• WORK REQUIRED: Please copy out every line of the listing below in which the word "through" appears.

• RECORDS:

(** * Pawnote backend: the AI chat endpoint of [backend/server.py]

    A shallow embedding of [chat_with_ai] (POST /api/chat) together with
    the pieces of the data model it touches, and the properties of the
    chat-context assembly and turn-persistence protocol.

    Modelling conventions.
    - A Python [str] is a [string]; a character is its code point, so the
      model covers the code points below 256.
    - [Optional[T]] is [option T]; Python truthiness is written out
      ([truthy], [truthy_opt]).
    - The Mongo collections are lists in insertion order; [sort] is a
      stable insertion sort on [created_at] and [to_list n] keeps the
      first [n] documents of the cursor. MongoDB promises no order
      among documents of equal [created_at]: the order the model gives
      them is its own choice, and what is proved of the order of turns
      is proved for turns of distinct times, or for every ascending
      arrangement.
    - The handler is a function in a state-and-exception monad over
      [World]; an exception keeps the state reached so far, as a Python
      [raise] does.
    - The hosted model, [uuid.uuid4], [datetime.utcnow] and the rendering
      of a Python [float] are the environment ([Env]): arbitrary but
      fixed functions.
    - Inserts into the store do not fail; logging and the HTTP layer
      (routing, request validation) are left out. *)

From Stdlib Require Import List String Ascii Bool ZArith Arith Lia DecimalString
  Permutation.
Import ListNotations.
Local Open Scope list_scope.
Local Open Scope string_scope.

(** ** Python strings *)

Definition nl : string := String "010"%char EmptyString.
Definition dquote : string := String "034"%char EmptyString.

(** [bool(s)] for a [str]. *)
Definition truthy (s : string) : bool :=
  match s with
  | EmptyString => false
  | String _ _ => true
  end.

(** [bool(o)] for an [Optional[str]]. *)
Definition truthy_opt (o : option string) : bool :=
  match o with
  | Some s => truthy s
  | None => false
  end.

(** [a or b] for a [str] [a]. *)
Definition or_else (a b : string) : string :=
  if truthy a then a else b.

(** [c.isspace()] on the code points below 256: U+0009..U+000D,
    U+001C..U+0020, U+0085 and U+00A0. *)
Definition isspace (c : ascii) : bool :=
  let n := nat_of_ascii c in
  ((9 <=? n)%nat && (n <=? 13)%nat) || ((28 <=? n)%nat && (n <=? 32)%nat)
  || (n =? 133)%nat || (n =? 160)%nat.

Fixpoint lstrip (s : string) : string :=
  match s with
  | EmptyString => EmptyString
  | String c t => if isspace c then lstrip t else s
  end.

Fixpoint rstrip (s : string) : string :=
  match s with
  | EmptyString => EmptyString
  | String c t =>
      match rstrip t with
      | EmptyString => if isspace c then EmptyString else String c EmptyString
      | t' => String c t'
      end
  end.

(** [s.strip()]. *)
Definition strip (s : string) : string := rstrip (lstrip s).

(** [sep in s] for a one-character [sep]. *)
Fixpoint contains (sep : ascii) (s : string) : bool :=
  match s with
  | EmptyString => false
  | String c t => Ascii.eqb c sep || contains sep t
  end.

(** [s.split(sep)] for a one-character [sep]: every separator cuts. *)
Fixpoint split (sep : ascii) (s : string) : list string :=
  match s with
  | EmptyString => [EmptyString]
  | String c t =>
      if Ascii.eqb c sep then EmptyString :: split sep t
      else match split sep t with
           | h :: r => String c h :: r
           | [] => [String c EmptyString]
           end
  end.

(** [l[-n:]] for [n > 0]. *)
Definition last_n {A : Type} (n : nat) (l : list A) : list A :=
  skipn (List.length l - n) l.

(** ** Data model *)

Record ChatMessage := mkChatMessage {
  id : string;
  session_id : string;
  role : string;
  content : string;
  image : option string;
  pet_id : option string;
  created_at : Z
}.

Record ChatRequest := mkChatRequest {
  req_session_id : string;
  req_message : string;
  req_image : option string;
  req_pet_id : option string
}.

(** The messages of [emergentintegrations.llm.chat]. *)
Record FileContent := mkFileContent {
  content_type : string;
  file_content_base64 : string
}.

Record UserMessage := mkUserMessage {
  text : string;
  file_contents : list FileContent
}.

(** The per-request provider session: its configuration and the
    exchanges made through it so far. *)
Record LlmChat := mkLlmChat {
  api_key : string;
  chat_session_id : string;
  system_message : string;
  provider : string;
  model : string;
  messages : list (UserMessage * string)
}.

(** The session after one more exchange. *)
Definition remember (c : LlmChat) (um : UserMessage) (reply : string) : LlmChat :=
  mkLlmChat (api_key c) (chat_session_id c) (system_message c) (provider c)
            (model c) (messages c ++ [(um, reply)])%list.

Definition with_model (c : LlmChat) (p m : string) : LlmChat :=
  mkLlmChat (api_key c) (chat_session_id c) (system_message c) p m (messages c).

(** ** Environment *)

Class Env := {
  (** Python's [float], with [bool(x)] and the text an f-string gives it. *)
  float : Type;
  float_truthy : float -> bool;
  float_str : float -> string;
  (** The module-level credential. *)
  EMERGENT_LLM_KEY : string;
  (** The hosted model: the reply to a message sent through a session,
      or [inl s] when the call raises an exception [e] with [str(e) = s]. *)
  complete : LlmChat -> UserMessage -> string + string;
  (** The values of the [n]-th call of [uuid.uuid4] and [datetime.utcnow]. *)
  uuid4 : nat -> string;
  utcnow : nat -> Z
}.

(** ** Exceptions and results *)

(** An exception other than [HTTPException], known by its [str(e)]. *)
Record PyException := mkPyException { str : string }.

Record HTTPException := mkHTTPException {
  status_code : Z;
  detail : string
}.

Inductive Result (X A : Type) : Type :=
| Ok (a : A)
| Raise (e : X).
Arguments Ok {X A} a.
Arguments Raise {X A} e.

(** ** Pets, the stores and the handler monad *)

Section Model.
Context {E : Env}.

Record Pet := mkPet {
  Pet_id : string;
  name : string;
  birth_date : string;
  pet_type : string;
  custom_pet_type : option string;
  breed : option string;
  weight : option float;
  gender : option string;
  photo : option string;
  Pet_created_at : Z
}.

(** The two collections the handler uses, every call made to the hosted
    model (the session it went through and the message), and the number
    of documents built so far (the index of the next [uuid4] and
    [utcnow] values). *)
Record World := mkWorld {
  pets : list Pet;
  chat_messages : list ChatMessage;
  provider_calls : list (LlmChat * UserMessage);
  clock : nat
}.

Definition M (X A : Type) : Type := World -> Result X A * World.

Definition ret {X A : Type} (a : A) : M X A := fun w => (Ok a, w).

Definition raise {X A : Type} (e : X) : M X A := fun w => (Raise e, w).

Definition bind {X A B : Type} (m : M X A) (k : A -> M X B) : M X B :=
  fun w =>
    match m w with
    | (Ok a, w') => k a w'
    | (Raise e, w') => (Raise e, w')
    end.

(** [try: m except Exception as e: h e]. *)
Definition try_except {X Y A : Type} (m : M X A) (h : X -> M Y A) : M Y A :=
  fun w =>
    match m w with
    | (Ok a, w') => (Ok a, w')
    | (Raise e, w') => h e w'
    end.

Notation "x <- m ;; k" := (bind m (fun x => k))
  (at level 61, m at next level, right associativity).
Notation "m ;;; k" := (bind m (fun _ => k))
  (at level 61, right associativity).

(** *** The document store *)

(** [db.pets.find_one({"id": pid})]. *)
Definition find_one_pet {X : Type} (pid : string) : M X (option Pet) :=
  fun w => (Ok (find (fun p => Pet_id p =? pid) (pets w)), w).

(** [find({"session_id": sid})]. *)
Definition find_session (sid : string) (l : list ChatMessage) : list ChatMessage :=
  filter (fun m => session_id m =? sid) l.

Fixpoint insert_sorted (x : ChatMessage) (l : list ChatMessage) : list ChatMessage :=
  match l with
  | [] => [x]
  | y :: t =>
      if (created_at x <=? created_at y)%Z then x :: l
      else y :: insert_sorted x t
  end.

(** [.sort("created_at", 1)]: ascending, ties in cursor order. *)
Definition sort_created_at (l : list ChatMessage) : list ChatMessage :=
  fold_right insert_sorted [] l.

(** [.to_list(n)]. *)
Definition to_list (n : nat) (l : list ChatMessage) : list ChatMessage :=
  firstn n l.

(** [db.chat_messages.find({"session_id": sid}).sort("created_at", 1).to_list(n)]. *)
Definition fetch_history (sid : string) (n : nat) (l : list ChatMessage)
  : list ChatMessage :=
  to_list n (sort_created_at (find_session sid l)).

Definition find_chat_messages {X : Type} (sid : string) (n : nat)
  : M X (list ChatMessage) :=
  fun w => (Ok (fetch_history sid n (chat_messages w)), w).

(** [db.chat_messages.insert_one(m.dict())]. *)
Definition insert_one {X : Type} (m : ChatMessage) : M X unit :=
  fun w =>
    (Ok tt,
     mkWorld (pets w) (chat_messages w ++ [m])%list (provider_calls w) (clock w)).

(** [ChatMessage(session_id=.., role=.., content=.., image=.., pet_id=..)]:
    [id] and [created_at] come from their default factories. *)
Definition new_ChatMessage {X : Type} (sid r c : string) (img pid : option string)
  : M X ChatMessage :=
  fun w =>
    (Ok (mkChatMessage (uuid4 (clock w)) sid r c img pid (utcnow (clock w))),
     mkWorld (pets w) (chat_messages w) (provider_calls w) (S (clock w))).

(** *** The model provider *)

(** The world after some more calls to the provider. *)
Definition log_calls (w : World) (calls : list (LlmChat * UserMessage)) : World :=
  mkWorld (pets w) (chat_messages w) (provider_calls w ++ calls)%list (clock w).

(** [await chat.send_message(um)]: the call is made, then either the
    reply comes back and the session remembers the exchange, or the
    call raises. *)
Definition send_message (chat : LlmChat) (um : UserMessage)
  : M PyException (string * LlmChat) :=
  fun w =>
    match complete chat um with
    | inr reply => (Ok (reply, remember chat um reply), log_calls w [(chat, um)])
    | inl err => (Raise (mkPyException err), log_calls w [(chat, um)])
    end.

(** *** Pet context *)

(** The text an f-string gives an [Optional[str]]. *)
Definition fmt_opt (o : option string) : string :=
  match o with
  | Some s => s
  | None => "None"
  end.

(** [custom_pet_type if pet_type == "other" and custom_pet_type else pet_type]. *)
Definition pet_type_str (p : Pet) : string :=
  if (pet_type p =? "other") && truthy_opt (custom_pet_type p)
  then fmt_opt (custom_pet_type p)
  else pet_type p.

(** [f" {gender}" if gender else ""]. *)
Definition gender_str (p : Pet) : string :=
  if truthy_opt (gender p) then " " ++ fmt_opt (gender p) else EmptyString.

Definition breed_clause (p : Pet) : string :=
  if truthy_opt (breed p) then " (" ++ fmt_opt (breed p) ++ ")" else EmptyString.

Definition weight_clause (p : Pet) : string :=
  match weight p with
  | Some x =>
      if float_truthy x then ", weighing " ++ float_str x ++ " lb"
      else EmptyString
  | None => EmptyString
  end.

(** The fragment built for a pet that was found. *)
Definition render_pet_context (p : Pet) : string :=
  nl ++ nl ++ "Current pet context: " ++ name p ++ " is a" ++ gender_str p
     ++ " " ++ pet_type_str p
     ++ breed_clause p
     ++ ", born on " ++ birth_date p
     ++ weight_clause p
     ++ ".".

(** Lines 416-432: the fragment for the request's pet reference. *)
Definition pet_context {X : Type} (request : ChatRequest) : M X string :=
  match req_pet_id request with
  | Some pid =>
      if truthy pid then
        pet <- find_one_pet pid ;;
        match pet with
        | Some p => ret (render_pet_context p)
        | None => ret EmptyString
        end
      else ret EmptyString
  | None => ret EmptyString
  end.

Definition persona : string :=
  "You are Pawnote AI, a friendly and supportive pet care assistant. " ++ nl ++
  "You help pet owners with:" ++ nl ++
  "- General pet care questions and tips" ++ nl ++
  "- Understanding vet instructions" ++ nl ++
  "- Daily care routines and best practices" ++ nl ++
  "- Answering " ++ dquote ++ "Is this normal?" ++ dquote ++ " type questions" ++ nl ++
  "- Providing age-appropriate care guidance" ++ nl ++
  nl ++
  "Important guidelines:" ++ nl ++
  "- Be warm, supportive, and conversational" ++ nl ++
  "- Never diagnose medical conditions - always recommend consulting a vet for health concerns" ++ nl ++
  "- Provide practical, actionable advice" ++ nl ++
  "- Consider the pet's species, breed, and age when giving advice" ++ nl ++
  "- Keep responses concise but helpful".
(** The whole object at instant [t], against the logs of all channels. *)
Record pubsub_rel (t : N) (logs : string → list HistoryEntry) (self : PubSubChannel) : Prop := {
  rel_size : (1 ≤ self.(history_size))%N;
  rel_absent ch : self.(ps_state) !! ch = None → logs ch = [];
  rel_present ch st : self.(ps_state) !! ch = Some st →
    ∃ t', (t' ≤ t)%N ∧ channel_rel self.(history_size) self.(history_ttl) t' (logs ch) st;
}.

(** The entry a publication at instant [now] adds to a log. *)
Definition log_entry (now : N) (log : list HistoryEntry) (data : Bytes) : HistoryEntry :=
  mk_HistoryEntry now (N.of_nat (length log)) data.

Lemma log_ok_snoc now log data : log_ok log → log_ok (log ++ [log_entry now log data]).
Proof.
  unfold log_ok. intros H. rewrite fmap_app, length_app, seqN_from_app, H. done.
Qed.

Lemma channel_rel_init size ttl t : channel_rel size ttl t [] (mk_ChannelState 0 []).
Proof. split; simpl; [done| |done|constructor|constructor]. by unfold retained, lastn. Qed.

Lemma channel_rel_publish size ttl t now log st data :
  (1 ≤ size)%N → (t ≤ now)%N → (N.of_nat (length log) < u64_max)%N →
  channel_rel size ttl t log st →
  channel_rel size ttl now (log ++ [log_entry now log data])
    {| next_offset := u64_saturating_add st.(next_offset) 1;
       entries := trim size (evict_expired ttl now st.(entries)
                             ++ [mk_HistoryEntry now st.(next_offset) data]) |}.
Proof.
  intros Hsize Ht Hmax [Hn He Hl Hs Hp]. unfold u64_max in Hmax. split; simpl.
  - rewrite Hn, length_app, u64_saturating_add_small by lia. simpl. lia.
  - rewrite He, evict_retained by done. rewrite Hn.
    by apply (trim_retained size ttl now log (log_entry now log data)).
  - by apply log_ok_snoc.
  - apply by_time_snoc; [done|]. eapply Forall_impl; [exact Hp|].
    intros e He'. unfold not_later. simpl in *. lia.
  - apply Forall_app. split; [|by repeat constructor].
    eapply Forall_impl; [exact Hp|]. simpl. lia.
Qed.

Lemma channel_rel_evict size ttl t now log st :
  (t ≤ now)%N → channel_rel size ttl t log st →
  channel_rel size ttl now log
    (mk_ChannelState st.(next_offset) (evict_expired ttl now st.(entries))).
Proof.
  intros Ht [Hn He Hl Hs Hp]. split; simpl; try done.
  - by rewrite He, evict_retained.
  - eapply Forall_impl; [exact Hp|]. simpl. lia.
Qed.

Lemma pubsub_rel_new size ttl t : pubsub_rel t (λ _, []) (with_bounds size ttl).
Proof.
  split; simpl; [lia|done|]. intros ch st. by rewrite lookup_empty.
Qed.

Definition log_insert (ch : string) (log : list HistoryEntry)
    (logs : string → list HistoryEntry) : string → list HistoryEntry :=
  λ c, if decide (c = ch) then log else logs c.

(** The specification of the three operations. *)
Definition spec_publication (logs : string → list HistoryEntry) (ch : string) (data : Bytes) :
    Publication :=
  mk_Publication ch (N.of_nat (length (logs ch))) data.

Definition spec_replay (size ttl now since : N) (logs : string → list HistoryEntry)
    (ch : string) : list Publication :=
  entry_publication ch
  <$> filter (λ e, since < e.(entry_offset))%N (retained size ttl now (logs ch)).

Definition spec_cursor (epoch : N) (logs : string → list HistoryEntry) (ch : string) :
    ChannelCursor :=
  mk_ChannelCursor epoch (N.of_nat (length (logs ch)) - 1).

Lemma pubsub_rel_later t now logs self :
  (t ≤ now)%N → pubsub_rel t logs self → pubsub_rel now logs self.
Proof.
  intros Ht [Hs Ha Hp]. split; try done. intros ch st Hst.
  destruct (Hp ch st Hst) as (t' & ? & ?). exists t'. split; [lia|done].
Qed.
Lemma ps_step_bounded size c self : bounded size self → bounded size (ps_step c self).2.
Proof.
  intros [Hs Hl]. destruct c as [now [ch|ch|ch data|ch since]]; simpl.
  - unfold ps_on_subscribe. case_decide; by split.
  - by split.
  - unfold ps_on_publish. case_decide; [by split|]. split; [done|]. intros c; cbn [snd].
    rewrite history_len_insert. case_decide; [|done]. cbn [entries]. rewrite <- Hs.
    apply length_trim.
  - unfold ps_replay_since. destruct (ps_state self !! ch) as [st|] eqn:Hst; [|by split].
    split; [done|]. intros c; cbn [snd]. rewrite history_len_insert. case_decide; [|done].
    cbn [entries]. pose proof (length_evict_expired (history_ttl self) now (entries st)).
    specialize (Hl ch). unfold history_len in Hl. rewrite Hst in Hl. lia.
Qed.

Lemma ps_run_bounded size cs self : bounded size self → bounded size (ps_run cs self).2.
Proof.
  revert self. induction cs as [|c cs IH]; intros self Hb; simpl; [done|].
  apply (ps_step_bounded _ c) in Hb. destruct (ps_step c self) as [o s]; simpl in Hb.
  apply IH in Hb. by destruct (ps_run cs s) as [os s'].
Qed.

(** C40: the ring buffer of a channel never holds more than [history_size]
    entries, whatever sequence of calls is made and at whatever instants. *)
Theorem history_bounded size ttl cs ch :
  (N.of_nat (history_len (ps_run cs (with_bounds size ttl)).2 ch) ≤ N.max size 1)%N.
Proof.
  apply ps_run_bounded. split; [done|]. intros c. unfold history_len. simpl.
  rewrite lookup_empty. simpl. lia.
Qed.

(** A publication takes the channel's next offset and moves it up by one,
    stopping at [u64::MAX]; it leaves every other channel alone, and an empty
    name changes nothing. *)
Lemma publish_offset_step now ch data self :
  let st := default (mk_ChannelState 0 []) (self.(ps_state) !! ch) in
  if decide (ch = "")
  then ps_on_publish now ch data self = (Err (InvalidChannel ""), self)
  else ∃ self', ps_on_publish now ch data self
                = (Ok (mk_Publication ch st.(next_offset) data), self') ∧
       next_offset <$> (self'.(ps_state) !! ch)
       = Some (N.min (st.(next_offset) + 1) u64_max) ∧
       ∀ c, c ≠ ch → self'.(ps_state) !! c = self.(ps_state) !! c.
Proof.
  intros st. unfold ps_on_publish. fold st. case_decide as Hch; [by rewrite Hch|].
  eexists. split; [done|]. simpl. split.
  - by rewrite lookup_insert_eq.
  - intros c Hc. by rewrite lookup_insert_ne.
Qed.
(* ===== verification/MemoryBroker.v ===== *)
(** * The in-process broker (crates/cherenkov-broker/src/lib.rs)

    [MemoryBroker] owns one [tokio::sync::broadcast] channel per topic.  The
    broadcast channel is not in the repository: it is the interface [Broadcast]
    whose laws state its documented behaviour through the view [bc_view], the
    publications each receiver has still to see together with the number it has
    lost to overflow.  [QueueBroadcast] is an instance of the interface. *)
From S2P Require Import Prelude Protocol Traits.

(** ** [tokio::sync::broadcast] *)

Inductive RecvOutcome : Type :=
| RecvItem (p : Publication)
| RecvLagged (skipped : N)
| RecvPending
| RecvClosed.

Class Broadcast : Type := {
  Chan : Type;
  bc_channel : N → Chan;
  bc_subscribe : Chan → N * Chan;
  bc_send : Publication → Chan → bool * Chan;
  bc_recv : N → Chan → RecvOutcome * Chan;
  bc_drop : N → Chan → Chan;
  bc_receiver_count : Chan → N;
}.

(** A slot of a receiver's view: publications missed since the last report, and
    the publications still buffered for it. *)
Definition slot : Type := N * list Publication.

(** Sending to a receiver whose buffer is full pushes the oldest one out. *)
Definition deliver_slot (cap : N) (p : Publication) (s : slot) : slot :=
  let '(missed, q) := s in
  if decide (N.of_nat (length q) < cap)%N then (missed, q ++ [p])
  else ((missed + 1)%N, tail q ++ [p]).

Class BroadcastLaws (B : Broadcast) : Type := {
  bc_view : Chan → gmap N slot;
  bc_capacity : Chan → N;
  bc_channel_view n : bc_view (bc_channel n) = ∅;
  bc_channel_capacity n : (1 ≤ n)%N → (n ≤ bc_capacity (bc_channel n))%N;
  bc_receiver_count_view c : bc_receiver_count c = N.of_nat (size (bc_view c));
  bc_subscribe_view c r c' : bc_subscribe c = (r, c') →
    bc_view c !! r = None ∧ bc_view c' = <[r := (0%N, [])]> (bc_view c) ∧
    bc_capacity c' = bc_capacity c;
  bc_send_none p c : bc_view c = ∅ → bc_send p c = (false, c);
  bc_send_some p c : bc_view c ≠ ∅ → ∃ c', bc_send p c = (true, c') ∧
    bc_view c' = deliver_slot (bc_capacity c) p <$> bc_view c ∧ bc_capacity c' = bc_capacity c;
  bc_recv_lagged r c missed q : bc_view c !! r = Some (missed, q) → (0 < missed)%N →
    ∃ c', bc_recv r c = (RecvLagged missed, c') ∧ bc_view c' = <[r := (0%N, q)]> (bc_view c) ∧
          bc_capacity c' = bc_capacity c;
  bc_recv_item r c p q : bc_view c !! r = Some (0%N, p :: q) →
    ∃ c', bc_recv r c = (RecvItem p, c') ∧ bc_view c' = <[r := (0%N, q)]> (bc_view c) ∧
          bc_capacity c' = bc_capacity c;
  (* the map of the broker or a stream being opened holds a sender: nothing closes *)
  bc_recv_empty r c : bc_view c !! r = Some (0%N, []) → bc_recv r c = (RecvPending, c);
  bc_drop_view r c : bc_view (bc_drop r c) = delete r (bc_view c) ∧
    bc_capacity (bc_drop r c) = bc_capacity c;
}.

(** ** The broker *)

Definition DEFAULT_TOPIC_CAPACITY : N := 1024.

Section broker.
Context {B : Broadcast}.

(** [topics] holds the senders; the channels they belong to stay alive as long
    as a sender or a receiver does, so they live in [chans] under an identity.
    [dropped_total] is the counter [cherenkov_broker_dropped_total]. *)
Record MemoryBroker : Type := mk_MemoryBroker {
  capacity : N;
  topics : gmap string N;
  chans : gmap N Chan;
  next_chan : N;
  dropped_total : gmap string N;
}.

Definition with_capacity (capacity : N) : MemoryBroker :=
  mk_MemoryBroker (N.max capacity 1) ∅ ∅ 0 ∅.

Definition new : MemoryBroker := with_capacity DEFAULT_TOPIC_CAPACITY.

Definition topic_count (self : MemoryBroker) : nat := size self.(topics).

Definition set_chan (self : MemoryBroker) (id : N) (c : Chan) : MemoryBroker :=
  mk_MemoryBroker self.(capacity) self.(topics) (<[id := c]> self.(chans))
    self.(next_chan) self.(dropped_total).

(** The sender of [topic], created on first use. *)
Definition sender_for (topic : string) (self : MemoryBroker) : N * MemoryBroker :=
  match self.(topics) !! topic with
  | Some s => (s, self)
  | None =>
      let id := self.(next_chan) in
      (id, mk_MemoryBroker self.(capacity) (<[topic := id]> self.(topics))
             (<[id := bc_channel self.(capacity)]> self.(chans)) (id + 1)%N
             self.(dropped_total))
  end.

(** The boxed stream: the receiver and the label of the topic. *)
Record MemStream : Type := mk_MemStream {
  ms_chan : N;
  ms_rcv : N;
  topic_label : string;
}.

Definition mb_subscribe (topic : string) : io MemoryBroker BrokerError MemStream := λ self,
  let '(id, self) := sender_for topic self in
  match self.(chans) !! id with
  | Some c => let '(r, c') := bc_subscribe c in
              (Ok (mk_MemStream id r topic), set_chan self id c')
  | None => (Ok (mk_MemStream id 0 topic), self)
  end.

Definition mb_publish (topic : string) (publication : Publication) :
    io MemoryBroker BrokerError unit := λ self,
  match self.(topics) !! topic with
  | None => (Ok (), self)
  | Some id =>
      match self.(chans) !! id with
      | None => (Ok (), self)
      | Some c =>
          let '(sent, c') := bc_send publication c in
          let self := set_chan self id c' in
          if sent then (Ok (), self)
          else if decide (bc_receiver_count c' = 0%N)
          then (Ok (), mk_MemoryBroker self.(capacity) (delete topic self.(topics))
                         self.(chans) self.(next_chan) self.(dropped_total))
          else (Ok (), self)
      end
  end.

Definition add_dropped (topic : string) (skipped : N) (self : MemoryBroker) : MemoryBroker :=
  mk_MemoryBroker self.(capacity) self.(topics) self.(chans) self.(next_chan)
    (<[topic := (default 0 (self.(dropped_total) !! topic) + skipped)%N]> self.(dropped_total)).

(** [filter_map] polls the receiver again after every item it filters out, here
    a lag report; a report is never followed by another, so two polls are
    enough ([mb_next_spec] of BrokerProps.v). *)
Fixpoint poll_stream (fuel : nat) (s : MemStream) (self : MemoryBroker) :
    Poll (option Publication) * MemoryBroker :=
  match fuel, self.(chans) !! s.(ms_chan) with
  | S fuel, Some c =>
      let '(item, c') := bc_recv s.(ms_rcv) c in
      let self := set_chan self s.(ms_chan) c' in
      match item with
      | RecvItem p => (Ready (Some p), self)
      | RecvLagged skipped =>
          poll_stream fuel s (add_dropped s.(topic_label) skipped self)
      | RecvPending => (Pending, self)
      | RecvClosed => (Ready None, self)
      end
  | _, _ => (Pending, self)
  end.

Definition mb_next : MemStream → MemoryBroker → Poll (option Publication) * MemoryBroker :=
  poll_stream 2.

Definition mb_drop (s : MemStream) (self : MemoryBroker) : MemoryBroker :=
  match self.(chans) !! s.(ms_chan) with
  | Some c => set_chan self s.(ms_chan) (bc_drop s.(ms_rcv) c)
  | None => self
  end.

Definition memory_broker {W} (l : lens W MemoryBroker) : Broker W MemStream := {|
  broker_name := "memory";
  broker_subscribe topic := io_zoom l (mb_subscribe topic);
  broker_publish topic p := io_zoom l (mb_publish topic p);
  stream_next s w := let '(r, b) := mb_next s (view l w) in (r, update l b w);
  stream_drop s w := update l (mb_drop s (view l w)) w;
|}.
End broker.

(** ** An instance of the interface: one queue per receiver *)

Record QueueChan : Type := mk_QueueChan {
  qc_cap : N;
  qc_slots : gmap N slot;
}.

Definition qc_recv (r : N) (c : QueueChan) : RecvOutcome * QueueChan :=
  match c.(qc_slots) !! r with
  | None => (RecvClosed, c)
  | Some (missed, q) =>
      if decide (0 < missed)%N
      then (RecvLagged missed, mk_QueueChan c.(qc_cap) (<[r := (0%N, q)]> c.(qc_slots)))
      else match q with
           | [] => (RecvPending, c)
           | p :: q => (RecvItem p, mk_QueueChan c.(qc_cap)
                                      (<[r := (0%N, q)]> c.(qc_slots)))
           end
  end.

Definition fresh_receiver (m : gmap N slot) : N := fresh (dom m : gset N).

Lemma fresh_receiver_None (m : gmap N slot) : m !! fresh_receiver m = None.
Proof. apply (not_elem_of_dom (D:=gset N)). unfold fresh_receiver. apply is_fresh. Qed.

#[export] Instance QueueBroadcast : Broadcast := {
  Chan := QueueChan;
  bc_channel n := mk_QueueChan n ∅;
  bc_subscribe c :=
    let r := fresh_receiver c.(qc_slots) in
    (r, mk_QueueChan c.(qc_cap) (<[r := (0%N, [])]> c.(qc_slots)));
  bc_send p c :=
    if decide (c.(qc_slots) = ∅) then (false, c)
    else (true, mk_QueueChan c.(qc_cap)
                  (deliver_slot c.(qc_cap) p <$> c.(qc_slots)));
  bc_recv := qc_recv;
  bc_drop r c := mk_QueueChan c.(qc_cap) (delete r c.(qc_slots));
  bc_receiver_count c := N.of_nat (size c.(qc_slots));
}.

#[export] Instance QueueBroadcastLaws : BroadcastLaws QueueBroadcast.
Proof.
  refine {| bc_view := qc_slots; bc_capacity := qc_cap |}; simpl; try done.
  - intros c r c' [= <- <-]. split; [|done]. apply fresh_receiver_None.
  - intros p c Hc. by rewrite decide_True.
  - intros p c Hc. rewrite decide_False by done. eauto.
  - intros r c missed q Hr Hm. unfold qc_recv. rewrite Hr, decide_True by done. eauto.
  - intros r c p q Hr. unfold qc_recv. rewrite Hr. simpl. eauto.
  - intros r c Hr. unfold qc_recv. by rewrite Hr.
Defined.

• OUTPUT:
    exchanges made through it so far. *)
  (** The hosted model: the reply to a message sent through a session,
    model (the session it went through and the message), and the number
    whose laws state its documented behaviour through the view [bc_view], the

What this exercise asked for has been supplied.